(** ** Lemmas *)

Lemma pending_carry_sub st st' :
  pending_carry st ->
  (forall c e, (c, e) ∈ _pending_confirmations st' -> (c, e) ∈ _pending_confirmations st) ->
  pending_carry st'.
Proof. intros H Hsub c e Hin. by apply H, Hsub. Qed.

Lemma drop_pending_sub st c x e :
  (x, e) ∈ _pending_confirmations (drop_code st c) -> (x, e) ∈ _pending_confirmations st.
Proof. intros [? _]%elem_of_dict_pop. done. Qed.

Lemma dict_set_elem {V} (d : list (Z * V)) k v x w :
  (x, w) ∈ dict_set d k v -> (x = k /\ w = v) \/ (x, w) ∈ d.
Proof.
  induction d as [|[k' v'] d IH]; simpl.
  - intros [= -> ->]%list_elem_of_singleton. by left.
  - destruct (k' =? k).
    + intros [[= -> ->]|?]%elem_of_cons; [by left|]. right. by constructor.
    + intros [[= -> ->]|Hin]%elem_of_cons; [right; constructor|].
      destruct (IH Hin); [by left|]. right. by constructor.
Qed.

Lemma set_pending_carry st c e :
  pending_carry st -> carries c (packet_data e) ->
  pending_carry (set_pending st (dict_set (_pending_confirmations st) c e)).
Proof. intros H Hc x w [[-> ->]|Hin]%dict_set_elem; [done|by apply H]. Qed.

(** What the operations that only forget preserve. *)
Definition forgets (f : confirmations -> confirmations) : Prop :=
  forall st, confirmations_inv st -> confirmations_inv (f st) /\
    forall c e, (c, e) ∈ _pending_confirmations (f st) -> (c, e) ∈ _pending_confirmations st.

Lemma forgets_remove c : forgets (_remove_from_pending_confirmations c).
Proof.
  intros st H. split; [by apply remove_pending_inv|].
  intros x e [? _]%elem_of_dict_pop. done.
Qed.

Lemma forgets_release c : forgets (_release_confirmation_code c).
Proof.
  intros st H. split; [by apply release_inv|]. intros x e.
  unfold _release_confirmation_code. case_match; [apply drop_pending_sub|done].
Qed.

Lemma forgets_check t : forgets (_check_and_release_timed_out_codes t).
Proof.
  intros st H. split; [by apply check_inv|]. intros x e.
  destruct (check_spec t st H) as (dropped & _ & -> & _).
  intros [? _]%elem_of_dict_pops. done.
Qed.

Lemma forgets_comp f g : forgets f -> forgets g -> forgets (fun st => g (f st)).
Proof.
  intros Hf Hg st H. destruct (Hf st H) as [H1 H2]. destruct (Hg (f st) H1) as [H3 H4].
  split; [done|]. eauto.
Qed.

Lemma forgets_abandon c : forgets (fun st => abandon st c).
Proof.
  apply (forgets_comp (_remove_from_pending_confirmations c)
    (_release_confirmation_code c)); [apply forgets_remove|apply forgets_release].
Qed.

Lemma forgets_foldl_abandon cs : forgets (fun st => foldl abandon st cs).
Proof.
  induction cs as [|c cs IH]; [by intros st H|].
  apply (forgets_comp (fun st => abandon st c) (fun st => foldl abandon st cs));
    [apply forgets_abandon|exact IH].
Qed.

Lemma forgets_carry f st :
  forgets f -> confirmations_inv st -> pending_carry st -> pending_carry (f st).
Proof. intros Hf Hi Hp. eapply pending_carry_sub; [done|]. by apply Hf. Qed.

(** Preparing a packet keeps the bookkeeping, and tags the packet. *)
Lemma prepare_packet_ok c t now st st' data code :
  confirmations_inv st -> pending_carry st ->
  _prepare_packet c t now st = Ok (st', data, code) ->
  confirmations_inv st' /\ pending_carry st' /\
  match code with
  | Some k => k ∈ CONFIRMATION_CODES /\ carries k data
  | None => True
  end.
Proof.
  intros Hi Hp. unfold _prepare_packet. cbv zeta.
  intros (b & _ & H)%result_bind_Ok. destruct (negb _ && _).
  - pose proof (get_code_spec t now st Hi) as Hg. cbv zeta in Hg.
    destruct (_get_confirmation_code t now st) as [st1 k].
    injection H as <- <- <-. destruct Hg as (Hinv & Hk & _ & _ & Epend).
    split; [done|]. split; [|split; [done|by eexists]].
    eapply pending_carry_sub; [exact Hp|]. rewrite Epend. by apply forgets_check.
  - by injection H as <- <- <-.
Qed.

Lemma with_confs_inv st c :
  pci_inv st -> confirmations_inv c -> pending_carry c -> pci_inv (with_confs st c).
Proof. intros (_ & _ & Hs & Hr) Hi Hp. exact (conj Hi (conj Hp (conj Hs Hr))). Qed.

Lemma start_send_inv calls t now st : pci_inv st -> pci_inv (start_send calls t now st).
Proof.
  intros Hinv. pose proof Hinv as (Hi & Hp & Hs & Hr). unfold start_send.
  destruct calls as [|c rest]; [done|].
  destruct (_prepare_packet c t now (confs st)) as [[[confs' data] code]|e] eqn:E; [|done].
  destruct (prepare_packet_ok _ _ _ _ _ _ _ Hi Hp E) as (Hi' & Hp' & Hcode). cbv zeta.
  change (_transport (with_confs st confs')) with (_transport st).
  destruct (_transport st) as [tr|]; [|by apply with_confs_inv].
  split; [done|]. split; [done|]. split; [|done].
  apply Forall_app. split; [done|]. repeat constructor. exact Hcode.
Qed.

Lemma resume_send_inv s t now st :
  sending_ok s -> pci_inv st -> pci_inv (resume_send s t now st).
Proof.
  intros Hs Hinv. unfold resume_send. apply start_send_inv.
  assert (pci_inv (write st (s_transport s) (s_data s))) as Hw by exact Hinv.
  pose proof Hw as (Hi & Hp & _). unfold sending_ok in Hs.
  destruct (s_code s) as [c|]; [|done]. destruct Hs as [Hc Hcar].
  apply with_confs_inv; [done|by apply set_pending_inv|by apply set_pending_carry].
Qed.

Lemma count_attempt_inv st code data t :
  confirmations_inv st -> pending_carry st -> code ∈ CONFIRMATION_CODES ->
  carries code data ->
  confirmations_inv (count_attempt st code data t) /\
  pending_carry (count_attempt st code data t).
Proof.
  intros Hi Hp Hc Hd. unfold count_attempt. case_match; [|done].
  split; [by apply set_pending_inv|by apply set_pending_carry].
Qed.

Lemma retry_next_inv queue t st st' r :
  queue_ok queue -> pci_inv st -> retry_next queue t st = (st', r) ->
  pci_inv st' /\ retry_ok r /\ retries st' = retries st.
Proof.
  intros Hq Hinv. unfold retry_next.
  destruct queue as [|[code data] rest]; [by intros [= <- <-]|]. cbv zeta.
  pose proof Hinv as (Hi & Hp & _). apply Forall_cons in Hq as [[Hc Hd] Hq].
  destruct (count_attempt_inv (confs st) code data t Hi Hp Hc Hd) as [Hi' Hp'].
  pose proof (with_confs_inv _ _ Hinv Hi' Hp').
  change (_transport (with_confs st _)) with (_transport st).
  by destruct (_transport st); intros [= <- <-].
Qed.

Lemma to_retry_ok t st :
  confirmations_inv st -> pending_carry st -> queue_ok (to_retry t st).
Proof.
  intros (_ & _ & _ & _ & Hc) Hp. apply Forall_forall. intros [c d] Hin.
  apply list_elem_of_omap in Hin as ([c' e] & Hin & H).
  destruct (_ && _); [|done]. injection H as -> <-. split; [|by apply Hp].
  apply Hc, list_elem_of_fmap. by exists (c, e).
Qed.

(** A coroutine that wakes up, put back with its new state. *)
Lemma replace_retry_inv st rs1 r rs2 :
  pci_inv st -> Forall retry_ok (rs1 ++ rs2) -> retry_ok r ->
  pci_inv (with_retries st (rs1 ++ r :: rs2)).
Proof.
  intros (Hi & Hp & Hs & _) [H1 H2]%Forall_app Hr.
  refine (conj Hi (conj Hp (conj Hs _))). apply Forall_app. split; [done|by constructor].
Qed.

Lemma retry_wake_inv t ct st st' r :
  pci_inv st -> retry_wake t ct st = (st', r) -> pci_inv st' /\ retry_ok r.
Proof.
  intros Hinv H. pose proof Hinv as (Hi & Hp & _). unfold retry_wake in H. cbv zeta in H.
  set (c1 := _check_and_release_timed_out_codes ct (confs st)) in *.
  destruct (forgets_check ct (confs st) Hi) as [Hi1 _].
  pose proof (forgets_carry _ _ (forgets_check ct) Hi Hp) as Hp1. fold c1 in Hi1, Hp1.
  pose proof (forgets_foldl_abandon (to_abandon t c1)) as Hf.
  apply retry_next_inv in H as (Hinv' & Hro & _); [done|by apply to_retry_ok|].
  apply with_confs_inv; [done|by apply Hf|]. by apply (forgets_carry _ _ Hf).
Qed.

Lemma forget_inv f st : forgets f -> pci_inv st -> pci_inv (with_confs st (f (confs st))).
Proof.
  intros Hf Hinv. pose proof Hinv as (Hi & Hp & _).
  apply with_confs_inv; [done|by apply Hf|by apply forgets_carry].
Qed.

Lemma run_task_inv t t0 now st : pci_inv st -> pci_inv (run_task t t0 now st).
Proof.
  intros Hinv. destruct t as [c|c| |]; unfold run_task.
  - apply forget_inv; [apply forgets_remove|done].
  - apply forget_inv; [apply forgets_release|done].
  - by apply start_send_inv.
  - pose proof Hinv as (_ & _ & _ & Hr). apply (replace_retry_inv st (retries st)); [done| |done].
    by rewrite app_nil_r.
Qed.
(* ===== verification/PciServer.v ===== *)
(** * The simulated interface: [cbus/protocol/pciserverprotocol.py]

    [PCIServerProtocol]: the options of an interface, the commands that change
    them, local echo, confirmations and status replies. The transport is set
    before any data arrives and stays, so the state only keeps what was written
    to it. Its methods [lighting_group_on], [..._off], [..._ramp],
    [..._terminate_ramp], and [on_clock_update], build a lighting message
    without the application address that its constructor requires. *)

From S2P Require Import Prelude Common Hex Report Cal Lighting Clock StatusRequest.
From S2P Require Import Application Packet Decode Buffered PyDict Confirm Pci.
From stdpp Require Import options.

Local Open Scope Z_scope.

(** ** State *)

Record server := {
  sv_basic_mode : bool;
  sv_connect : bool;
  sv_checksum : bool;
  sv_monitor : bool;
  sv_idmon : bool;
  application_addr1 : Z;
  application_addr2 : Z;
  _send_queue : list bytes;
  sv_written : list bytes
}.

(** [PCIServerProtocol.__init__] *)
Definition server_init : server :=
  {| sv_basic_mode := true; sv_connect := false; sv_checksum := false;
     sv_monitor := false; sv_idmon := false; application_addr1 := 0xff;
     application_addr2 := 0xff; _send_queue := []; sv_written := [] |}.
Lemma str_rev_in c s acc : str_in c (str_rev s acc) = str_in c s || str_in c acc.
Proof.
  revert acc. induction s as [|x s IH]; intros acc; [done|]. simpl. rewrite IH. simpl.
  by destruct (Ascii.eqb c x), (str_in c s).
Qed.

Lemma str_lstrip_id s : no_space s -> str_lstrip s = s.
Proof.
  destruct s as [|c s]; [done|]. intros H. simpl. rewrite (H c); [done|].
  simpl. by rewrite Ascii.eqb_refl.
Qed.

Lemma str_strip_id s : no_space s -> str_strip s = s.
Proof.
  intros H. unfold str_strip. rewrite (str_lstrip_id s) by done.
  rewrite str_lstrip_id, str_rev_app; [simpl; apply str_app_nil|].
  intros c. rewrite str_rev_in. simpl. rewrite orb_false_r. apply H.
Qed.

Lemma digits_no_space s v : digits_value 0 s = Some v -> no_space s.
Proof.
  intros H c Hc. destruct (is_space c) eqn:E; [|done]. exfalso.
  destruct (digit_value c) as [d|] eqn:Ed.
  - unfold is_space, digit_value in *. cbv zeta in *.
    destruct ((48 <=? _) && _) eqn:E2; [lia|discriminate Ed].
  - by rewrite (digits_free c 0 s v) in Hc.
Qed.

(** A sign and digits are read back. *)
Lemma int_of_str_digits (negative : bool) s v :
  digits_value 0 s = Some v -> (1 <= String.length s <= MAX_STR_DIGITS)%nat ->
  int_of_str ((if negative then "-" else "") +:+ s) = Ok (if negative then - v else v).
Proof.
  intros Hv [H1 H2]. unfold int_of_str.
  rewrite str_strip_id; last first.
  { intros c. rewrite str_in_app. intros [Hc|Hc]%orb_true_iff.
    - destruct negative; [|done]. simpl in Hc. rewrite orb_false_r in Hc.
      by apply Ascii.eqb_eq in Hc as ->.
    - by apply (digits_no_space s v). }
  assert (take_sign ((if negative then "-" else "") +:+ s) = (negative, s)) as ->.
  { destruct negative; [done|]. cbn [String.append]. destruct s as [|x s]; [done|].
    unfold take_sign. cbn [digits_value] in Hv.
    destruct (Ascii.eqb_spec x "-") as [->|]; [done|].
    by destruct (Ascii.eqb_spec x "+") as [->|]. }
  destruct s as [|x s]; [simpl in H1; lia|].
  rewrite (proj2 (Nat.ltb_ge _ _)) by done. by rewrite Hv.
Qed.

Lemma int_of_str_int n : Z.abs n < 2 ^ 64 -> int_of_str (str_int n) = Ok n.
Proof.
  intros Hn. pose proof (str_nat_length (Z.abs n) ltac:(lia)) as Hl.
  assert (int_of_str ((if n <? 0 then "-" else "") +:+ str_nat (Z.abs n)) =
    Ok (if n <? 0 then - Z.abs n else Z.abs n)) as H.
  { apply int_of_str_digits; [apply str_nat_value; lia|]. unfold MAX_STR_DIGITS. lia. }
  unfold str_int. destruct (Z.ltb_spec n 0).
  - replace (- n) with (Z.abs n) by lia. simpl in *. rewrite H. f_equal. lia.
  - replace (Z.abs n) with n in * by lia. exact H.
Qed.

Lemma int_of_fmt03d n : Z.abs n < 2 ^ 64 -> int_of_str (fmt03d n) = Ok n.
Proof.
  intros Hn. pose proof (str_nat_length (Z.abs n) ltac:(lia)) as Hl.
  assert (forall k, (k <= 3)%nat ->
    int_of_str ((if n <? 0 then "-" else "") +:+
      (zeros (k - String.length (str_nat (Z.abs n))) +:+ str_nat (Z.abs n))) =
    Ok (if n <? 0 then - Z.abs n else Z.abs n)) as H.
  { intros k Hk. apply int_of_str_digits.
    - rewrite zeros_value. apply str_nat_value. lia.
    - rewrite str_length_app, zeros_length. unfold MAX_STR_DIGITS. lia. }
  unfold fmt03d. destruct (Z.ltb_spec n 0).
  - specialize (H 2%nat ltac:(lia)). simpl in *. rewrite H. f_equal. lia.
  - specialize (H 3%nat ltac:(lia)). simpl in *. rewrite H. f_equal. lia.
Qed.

:::::

# Required work
Using the listing above, copy exactly the line that contains "Lemma retry_wake_inv t", the line that contains "intros Hf Hinv.", and each line that falls between them.

# Solved exercise
Lemma retry_wake_inv t ct st st' r :
  pci_inv st -> retry_wake t ct st = (st', r) -> pci_inv st' /\ retry_ok r.
Proof.
  intros Hinv H. pose proof Hinv as (Hi & Hp & _). unfold retry_wake in H. cbv zeta in H.
  set (c1 := _check_and_release_timed_out_codes ct (confs st)) in *.
  destruct (forgets_check ct (confs st) Hi) as [Hi1 _].
  pose proof (forgets_carry _ _ (forgets_check ct) Hi Hp) as Hp1. fold c1 in Hi1, Hp1.
  pose proof (forgets_foldl_abandon (to_abandon t c1)) as Hf.
  apply retry_next_inv in H as (Hinv' & Hro & _); [done|by apply to_retry_ok|].
  apply with_confs_inv; [done|by apply Hf|]. by apply (forgets_carry _ _ Hf).
Qed.

Lemma forget_inv f st : forgets f -> pci_inv st -> pci_inv (with_confs st (f (confs st))).
Proof.
  intros Hf Hinv. pose proof Hinv as (Hi & Hp & _).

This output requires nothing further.